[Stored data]
---+---
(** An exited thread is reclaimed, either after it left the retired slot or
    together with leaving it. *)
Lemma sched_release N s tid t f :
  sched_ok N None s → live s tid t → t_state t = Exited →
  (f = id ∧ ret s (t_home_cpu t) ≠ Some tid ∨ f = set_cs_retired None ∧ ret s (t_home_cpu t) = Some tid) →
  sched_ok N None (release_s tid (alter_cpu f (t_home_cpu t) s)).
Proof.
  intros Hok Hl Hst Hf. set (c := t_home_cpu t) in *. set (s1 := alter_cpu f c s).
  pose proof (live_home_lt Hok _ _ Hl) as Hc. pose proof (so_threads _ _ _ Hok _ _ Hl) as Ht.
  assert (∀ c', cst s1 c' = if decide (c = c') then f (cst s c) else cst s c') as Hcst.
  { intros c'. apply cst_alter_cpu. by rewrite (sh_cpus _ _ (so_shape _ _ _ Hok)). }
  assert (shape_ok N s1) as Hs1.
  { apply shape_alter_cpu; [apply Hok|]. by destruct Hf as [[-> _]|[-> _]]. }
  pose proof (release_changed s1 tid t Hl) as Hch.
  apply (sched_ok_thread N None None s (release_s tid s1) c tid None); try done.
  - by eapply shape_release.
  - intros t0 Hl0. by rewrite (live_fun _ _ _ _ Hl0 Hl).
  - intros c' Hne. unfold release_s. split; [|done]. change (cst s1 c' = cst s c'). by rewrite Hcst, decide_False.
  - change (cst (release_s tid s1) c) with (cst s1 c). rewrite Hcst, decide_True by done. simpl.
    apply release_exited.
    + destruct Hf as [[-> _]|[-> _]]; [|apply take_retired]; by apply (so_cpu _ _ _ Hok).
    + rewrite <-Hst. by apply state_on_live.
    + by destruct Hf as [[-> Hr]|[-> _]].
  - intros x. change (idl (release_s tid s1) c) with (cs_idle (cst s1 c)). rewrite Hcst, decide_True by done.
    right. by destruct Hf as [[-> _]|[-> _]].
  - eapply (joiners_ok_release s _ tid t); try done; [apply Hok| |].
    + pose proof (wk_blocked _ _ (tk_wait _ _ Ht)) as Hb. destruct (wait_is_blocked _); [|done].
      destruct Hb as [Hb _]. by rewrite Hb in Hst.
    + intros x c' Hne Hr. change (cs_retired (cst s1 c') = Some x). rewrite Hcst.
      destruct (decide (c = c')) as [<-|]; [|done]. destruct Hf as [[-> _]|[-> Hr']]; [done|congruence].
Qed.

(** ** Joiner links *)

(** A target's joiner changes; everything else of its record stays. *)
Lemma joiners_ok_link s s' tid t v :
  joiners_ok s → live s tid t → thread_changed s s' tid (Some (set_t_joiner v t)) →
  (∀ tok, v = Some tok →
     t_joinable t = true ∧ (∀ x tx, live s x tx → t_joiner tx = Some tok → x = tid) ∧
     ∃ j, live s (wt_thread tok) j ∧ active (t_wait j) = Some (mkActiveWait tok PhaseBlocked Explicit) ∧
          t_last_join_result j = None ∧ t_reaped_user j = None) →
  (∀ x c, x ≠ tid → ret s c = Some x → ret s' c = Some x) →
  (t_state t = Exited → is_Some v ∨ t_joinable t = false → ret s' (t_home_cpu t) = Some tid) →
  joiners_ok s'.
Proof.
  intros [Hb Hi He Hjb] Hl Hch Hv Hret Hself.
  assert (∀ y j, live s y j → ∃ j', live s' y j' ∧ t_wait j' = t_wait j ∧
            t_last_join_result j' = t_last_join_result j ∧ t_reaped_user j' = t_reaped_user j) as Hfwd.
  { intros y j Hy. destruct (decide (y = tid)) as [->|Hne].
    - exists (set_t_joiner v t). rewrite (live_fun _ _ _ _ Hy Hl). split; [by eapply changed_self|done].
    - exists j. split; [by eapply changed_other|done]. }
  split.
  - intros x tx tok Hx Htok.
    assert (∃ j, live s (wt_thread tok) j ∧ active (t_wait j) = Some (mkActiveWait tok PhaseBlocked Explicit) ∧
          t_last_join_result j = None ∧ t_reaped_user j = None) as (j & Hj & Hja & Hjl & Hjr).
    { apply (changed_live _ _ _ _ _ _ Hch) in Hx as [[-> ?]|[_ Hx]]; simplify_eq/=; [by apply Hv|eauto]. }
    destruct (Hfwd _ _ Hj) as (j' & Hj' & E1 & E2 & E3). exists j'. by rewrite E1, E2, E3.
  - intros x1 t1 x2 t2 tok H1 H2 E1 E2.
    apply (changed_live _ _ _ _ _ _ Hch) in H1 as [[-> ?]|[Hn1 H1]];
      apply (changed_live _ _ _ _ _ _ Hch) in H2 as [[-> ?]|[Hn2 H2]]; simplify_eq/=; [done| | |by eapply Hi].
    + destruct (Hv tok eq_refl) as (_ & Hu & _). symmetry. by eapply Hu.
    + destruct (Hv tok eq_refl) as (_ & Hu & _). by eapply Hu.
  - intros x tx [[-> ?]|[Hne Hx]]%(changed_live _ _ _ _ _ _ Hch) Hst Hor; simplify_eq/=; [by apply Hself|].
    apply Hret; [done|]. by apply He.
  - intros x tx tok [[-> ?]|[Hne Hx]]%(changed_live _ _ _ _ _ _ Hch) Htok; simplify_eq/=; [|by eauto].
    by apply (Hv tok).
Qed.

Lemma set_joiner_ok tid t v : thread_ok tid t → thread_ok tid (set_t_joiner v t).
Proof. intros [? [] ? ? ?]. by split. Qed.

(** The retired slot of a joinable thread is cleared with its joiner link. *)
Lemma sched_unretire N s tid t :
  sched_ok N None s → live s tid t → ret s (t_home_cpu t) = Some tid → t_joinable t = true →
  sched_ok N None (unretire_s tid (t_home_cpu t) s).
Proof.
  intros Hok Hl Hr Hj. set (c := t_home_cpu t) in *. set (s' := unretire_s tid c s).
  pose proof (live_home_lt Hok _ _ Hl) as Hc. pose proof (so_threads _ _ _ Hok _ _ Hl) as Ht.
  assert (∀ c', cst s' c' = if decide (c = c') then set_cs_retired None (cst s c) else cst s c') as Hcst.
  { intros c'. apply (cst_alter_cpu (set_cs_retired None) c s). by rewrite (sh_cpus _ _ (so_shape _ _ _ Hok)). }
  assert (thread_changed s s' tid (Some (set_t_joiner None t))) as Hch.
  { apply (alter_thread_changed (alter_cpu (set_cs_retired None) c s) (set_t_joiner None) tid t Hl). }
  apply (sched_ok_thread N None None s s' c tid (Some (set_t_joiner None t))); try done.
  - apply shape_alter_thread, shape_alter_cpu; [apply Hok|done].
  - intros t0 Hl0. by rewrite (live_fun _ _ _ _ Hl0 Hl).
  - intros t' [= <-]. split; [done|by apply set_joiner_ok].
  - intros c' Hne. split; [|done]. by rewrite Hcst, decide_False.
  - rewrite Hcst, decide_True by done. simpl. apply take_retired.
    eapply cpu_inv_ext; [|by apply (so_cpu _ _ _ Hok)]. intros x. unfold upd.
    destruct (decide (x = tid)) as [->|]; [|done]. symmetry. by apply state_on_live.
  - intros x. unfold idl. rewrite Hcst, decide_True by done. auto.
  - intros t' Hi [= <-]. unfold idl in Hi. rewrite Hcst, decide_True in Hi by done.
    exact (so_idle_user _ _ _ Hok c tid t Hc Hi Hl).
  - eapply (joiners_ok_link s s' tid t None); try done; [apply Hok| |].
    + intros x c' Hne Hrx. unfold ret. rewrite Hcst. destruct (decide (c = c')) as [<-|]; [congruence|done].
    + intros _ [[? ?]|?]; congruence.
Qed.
---+---
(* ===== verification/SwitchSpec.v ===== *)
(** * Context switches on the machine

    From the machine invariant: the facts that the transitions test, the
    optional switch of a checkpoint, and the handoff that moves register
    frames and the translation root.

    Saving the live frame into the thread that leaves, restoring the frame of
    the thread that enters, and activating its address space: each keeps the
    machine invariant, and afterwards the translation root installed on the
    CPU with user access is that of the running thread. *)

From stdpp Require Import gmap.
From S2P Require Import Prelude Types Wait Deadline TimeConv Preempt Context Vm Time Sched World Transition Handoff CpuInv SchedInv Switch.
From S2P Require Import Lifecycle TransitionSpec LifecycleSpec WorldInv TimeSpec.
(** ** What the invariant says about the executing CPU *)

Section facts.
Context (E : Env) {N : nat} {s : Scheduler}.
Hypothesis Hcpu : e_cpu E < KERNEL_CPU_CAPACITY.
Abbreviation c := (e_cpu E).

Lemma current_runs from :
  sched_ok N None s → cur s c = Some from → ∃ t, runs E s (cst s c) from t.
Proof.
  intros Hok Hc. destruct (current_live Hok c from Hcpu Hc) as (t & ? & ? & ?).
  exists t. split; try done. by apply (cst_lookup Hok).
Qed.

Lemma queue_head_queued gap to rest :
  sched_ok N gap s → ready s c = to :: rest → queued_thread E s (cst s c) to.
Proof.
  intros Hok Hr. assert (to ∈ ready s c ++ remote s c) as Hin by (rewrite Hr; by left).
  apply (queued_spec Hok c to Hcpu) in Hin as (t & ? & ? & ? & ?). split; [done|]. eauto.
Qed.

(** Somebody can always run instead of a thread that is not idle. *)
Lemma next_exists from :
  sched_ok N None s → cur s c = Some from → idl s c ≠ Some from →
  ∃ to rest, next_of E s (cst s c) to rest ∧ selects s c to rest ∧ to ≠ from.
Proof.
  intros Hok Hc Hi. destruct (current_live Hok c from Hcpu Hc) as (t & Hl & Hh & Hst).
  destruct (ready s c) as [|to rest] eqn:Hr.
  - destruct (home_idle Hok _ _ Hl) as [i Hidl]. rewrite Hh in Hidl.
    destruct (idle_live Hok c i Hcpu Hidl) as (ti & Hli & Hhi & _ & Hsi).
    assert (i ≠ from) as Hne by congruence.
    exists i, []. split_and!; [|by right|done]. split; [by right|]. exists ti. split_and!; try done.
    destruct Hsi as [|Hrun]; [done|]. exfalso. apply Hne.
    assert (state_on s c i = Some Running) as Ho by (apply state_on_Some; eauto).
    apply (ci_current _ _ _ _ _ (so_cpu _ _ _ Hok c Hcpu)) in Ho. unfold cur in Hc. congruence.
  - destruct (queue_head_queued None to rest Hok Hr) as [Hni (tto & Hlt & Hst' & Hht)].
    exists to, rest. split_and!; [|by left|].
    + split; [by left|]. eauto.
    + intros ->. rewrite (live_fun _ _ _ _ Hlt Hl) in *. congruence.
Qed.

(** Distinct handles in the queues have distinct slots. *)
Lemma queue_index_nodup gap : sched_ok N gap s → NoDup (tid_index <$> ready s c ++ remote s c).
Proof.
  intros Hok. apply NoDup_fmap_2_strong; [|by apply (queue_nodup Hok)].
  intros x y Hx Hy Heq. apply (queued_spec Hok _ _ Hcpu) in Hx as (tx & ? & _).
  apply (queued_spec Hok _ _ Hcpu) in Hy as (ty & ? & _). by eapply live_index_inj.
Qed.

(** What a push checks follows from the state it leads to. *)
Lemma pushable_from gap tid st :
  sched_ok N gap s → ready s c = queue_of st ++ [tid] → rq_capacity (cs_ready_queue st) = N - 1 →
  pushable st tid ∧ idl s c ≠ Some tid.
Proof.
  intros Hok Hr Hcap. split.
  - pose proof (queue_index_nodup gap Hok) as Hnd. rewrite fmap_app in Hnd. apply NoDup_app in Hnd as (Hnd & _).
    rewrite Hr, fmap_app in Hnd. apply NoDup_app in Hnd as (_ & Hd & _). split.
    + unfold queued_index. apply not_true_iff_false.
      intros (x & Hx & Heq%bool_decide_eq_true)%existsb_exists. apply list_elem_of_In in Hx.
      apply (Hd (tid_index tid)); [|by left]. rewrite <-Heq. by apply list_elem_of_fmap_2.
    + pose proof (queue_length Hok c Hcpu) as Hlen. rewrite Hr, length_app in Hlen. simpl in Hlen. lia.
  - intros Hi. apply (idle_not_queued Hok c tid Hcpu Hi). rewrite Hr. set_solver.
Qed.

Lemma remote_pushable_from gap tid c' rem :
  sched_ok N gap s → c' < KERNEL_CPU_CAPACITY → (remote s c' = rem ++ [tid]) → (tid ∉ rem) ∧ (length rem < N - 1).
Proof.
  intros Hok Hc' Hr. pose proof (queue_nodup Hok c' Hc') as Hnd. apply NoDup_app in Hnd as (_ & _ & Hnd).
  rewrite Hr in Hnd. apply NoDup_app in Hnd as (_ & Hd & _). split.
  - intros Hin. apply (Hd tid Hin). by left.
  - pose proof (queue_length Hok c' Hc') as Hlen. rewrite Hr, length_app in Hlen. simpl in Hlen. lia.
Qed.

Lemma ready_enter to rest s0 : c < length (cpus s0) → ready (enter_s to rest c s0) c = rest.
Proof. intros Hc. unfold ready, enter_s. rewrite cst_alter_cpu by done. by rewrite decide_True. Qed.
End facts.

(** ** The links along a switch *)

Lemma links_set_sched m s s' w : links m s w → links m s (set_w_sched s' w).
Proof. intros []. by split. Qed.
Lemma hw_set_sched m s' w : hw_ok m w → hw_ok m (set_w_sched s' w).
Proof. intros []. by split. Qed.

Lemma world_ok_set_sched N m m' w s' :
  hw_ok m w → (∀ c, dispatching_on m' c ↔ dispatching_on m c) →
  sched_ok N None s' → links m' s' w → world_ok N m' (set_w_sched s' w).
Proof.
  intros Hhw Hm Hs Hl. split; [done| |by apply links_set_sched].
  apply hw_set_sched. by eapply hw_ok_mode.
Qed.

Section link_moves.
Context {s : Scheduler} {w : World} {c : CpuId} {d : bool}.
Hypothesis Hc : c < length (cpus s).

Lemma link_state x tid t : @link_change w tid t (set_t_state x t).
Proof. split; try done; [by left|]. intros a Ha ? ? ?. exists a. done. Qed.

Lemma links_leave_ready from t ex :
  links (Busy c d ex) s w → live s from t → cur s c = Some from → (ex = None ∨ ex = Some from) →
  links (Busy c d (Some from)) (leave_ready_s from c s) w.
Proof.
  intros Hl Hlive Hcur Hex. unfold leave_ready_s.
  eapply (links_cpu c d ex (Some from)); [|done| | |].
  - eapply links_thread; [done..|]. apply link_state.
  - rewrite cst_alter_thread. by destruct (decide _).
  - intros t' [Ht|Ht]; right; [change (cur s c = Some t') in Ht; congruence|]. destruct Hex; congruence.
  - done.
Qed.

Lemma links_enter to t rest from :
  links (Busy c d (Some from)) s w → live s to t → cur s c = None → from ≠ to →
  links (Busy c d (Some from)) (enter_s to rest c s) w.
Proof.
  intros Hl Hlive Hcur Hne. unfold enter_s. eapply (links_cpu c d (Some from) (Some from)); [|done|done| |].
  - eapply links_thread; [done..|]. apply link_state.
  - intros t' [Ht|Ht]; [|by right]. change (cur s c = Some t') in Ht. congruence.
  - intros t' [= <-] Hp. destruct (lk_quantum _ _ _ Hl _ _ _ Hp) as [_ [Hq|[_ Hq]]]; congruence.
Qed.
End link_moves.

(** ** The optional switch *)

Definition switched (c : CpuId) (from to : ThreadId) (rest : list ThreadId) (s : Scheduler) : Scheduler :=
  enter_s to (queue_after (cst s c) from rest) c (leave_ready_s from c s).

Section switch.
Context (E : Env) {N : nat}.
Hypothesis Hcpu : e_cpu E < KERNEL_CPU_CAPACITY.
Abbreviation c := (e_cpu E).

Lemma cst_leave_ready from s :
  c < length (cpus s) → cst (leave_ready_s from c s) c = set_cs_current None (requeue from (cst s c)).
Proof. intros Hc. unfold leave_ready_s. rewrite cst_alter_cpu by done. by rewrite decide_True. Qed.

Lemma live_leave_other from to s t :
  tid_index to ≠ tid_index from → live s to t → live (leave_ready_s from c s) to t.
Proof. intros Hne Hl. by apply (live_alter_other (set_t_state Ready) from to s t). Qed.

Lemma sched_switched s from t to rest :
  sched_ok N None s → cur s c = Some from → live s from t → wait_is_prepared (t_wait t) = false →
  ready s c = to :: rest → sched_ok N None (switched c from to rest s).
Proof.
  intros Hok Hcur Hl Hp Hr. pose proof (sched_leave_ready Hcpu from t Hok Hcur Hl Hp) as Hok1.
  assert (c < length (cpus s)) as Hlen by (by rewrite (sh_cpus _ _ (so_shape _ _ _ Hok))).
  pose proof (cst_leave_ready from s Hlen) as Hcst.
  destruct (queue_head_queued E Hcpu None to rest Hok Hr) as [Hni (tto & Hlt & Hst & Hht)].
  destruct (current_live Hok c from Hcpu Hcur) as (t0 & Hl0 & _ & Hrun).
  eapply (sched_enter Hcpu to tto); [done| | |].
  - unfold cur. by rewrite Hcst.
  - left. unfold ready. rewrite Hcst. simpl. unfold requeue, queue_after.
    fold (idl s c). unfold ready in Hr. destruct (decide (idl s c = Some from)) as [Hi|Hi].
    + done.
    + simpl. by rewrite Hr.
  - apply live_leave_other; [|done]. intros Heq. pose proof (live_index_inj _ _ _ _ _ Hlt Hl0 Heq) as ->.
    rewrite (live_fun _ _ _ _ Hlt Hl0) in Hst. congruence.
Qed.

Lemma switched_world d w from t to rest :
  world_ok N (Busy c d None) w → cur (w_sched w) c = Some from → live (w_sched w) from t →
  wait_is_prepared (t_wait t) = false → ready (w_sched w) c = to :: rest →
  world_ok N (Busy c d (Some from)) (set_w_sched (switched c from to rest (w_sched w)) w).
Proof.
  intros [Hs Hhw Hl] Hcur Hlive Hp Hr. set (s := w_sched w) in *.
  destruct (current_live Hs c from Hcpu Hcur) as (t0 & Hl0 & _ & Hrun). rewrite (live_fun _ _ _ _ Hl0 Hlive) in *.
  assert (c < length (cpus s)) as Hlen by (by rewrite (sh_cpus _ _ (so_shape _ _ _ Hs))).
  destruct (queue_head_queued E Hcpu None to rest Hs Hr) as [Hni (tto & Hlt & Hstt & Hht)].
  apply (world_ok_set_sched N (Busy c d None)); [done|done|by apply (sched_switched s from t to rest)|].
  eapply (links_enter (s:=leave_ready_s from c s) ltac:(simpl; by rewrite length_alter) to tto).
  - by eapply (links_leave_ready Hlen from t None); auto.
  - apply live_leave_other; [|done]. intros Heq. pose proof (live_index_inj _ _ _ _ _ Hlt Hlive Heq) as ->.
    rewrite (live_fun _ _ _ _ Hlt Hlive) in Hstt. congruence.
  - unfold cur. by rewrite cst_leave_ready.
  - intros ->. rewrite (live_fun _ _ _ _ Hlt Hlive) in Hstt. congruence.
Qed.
---+---
Instructions to follow
Given the records above, return exactly the lines starting at the line containing "(** ** What the" and ending at the line containing "Lemma current_runs from", including both.

Solution for this exercise
(** ** What the invariant says about the executing CPU *)

Section facts.
Context (E : Env) {N : nat} {s : Scheduler}.
Hypothesis Hcpu : e_cpu E < KERNEL_CPU_CAPACITY.
Abbreviation c := (e_cpu E).

Lemma current_runs from :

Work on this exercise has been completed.